Cancer Digital Slide Archive: an informatics resource to support integrated in silico analysis of TCGA pathology data
Check out the Cancer Digital Slide Archive at http://cancer.digitalslidearchive.net. The Cancer Digital Slide Archive (CDSA) produced is accessible to the public and currently hosts more than 20,000 whole-slide images from 22 cancer types.
J Am Med Inform Assoc. 2013 Nov 1;20(6):1091-1098. doi: 10.1136/amiajnl-2012-001469. Epub 2013 Jul 25.
Department of Biomedical Informatics, Emory University School of Medicine, Atlanta, Georgia, USA.

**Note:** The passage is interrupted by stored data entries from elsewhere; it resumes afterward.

(* ===== verification/Sessions.v ===== *)
(** * Saved conversations ([client/src/product/sessionStore.ts], [profileMetadata.ts])

    The list of saved conversations and the markers of removed ones, two JSON arrays of the secure storage that every
    change swaps together. A descriptor is the list of fields of its JSON object. [others n k] is what other tabs do
    to the storage during attempt [n] of a change, between its reads; [now] is the clock. A failure with a
    [safeDiagnosticCode] is an error with that code as its message. *)
From S2P Require Import Prelude Json Storage ContactRegistry.

Definition RECORD_TYPE : string := "product-session".
Definition RECORD_ID : string := "conversations".
Definition REMOVALS_ID : string := "conversation-removals".
Definition CONVERSATION_WINDOW : nat := Z.to_nat 1000.
Definition MAX_CONFLICT_RETRIES : nat := 64.

Definition room_ok (s : string) : bool := uuid_strict s.

(** [String.prototype.trim] on U+0000-U+00FF *)
Definition is_space (c : ascii) : bool := in_range 9 13 c || (code c =? 32) || (code c =? 160).
Fixpoint trim_start (s : string) : string :=
  match s with String c s' => if is_space c then trim_start s' else s | EmptyString => s end.
Fixpoint trim_end (s : string) : string :=
  match s with
  | EmptyString => EmptyString
  | String c s' => match trim_end s' with EmptyString => if is_space c then EmptyString else String c EmptyString | t => String c t end
  end.
Definition trim (s : string) : string := trim_end (trim_start s).

(** [/^K3 [A-Z0-9_ -]{20,128}$/] *)
Definition commitment_ok (s : string) : bool :=
  match strip_prefix "K3 " s with
  | Some r => (20 <=? strlen r) && (strlen r <=? 128) &&
      forall_chars (λ c, is_upper c || is_digit c || existsb (Z.eqb (code c)) [95; 32; 45]) r
  | None => false
  end.

Definition undefined (v : jsval) : bool := bool_decide (v = JUndef).
Definition is_bool (v : jsval) : bool := match v with JBool _ => true | _ => false end.
Definition str_such (P : string → bool) (v : jsval) : bool := match v with JStr s => P s | _ => false end.
Definition safe_nonneg (v : jsval) : bool := match js_safe_int v with Some z => 0 <=? z | None => false end.
Definition nickname_ok (s : string) : bool :=
  nonempty (trim s) && (strlen s <=? 80) && forall_chars (λ c, negb (is_control c)) s.

(** The object literal with the keys whose value is present. *)
Definition present (l : list (string * option jsval)) : fields := omap (λ '(k, o), pair k <$> o) l.
Definition if_some {A} (b : bool) (v : A) : option A := if b then Some v else None.
Definition trimmed (v : jsval) : jsval := match v with JStr s => JStr (trim s) | _ => v end.

(** The check each field must pass; an optional field may be absent. *)
Definition optional (P : jsval → bool) (v : jsval) : bool := undefined v || P v.
Definition descriptor_checks : list (string * (jsval → bool)) :=
  [("relationship", optional (λ v, includes ["invitation"; "accepted"] (js_String v)));
   ("version", λ v, bool_decide (v = JNum (NInt 1))); ("roomId", str_such room_ok);
   ("controlCapability", str_such (base64url_between 43 43));
   ("remoteAddress", optional (str_such (λ s, 8 <=? strlen s)));
   ("remoteIdentityCommitment", optional (str_such commitment_ok));
   ("bootstrapState", optional (λ v, includes ["PENDING_LOCAL"; "PENDING_REMOTE"; "ESTABLISHED"; "FAILED_OR_UNSUPPORTED"] (js_String v)));
   ("signedInvitation", optional (λ v, bool_decide (oprop v "version" = JNum (NInt 2))));
   ("pendingInvitationExpiresAt", optional safe_nonneg); ("localNickname", optional (str_such nickname_ok));
   ("locallyDismissed", optional is_bool); ("locallyArchived", optional is_bool);
   ("label", str_such (λ s, nonempty (trim s) && (strlen s <=? 80))); ("updatedAt", safe_nonneg)].
Definition descriptor_ok (item : fields) : bool := forallb (λ kc, kc.2 (get item kc.1)) descriptor_checks.
Definition clean_descriptor (item : fields) : fields :=
  let keep k := if_some (truthy (get item k)) (get item k) in
  present
    [("version", Some (JNum (NInt 1)));
     ("relationship", if_some (bool_decide (get item "relationship" = JStr "invitation") ||
                               bool_decide (get item "relationship" = JStr "accepted")) (get item "relationship"));
     ("roomId", Some (get item "roomId")); ("controlCapability", Some (get item "controlCapability"));
     ("remoteAddress", keep "remoteAddress"); ("remoteIdentityCommitment", keep "remoteIdentityCommitment");
     ("signedInvitation", keep "signedInvitation");
     ("pendingInvitationExpiresAt", if_some (safe_nonneg (get item "pendingInvitationExpiresAt")) (get item "pendingInvitationExpiresAt"));
     ("bootstrapState", keep "bootstrapState"); ("label", Some (trimmed (get item "label")));
     ("localNickname", if_some (str_such nickname_ok (get item "localNickname")) (trimmed (get item "localNickname")));
     ("locallyDismissed", if_some (is_bool (get item "locallyDismissed")) (get item "locallyDismissed"));
     ("locallyArchived", if_some (is_bool (get item "locallyArchived")) (get item "locallyArchived"));
     ("updatedAt", Some (get item "updatedAt"))].
(* client/src/product/sessionStore.ts:46-79 validateConversationDescriptor *)
Definition validateConversationDescriptor (value : jsval) : res fields :=
  match value with
  | JObj item => if descriptor_ok item then mret (clean_descriptor item) else Err "Saved conversation is invalid."
  | _ => Err "Saved conversation is invalid."
  end.

(** ** Profiles ([profileMetadata.ts]) *)
Definition PROFILE_PREFIX : string := "k3ncrypt-profile:".
Definition PROFILE_TYPE : string := "product-remote-profile".
Definition MAX_DISPLAY_NAME_BYTES : Z := 160.

(** [replace(/\s+/g, ' ')] *)
Fixpoint collapse (in_run : bool) (s : string) : string :=
  match s with
  | EmptyString => EmptyString
  | String c s' => if is_space c then (if in_run then collapse true s' else String " " (collapse true s')) else String c (collapse false s')
  end.
(* client/src/product/profileMetadata.ts:10-16 normalizeDisplayName *)
Definition normalizeDisplayName (value : jsval) : res string :=
  match value with
  | JStr s =>
      let name := collapse false (trim s) in
      throw_if (negb (nonempty name) || (40 <? strlen name) || (MAX_DISPLAY_NAME_BYTES <? utf8_length name) ||
                negb (forall_chars (λ c, negb (is_control c || in_range 128 159 c)) s))
        "Display name must be 1-40 characters and at most 160 UTF-8 bytes.";;
      mret name
  | _ => Err "Display name is invalid."
  end.

(* client/src/product/profileMetadata.ts:6-6 ClaimedProfile *)
Record ClaimedProfile := { displayName : string; identityFingerprint : string; revision : Z }.
Definition profile_json (p : ClaimedProfile) : jsval :=
  JObj [("version", JNum (NInt 1)); ("displayName", JStr (displayName p));
    ("identityFingerprint", JStr (identityFingerprint p)); ("revision", JNum (NInt (revision p)))].
(** [Object.keys(item).sort().join(',') === expected] *)
Definition sorted_keys (item : fields) : string := join (js_sort string_cmp (keys item)).

(* client/src/product/profileMetadata.ts:18-26 parse *)
Definition parse_profile (value : jsval) : option ClaimedProfile :=
  match value with
  | JObj item =>
      match get item "identityFingerprint", js_safe_int (get item "revision"), normalizeDisplayName (get item "displayName") with
      | JStr f, Some r, Ok name =>
          if String.eqb (sorted_keys item) "displayName,identityFingerprint,revision,version" &&
             bool_decide (get item "version" = JNum (NInt 1)) && commitment_ok f && (1 <=? r)
          then Some {| displayName := name; identityFingerprint := f; revision := r |} else None
      | _, _, _ => None
      end
  | _ => None
  end.
(* client/src/product/profileMetadata.ts:28-32 encodeProfileMessage *)
Definition encodeProfileMessage (profile : ClaimedProfile) : res string :=
  p ← require (parse_profile (profile_json profile)) "Profile metadata is invalid.";
  mret (PROFILE_PREFIX +:+ stringify (profile_json p)).
(* client/src/product/profileMetadata.ts:34-37 decodeProfileMessage *)
Definition decodeProfileMessage (text : string) : option ClaimedProfile :=
  rest ← strip_prefix PROFILE_PREFIX text;
  if 1024 <? utf8_length text then None else v ← parse rest; parse_profile v.

Section store.
Context `{SecureStorage St}.

(* client/src/product/profileMetadata.ts:39-46 readRemoteProfile *)
Definition readRemoteProfile (roomId : string) (fingerprint : option string) (st : St) : option ClaimedProfile :=
  bytes ← read st PROFILE_TYPE roomId; f ← fingerprint;
  v ← parse bytes; p ← parse_profile v;
  if nonempty f && String.eqb (identityFingerprint p) f then Some p else None.

(* client/src/product/profileMetadata.ts:49-56 prepareProfileAcceptance *)
Definition prepareProfileAcceptance (roomId text : string) (fingerprint : option string) (st : St) : list SecureRecordUpdate :=
  match decodeProfileMessage text, fingerprint with
  | Some profile, Some f =>
      if negb (nonempty f) || negb (String.eqb (identityFingerprint profile) f) then [] else
      let store := [{| recordType := PROFILE_TYPE; recordId := roomId; expected := read st PROFILE_TYPE roomId;
                       next := stringify (profile_json profile) |}] in
      match readRemoteProfile roomId fingerprint st with
      | Some current => if revision profile <=? revision current then [] else store
      | None => store
      end
  | _, _ => []
  end.

(** ** The conversation list *)
Definition num_of (v : jsval) : Z := match v with JNum (NInt z) => z | _ => 0 end.
Definition room_of (d : fields) : string := js_String (get d "roomId").
(** newest first *)
Definition newest (l : list fields) : list fields :=
  take CONVERSATION_WINDOW (js_sort (λ a b, num_of (get b "updatedAt") - num_of (get a "updatedAt")) l).
Fixpoint distinct_descriptors (seen : list string) (values : list jsval) : list fields :=
  match values with
  | [] => []
  | v :: l =>
      match validateConversationDescriptor v with
      | Ok item => if existsb (String.eqb (room_of item)) seen then distinct_descriptors seen l
                   else item :: distinct_descriptors (room_of item :: seen) l
      | Err _ => distinct_descriptors seen l
      end
  end.
Definition js_opt_str (v : jsval) : option string := match v with JStr s => Some s | _ => None end.
Definition with_profile (st : St) (item : fields) : fields :=
  let commitment := js_opt_str (get item "remoteIdentityCommitment") in
  let pinned :=
    match get item "remoteAddress" with
    | JStr address =>
        match bytes ← read st "contact-identity" address; parse bytes with
        | Some (JObj contact) =>
            if bool_decide (get contact "identityId" = get item "remoteIdentityCommitment") &&
               existsb (String.eqb "identityId") (keys contact) && bool_decide (get contact "changeStatus" = JStr "unchanged")
            then commitment else None
        | _ => None
        end
    | _ => commitment
    end in
  spread item [("remoteDisplayName", match readRemoteProfile (room_of item) pinned st with Some p => JStr (displayName p) | None => JUndef end)].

The integration and visualization of multimodal datasets is a common challenge in biomedical informatics. Several recent studies of The Cancer Genome Atlas (TCGA) data have illustrated important relationships between morphology observed in whole-slide images, outcome, and genetic events. The pairing of genomics and rich clinical descriptions with whole-slide imaging provided by TCGA presents a unique opportunity to perform these correlative studies. However, better tools are needed to integrate the vast and disparate data types.
To build an integrated web-based platform supporting whole-slide pathology image visualization and data integration.
MATERIALS AND METHODS:
All images and genomic data were directly obtained from the TCGA and National Cancer Institute (NCI) websites.
The Cancer Digital Slide Archive (CDSA) produced is accessible to the public (http://cancer.digitalslidearchive.net) and currently hosts more than 20 000 whole-slide images from 22 cancer types.
The capabilities of CDSA are demonstrated using TCGA datasets to integrate pathology imaging with associated clinical, genomic and MRI measurements in glioblastomas and can be extended to other tumor types. CDSA also allows URL-based sharing of whole-slide images, and has preliminary support for directly sharing regions of interest and other annotations. Images can also be selected on the basis of other metadata, such as mutational profile, patient age, and other relevant characteristics.
With the increasing availability of whole-slide scanners, analysis of digitized pathology images will become increasingly important in linking morphologic observations with genomic and clinical endpoints.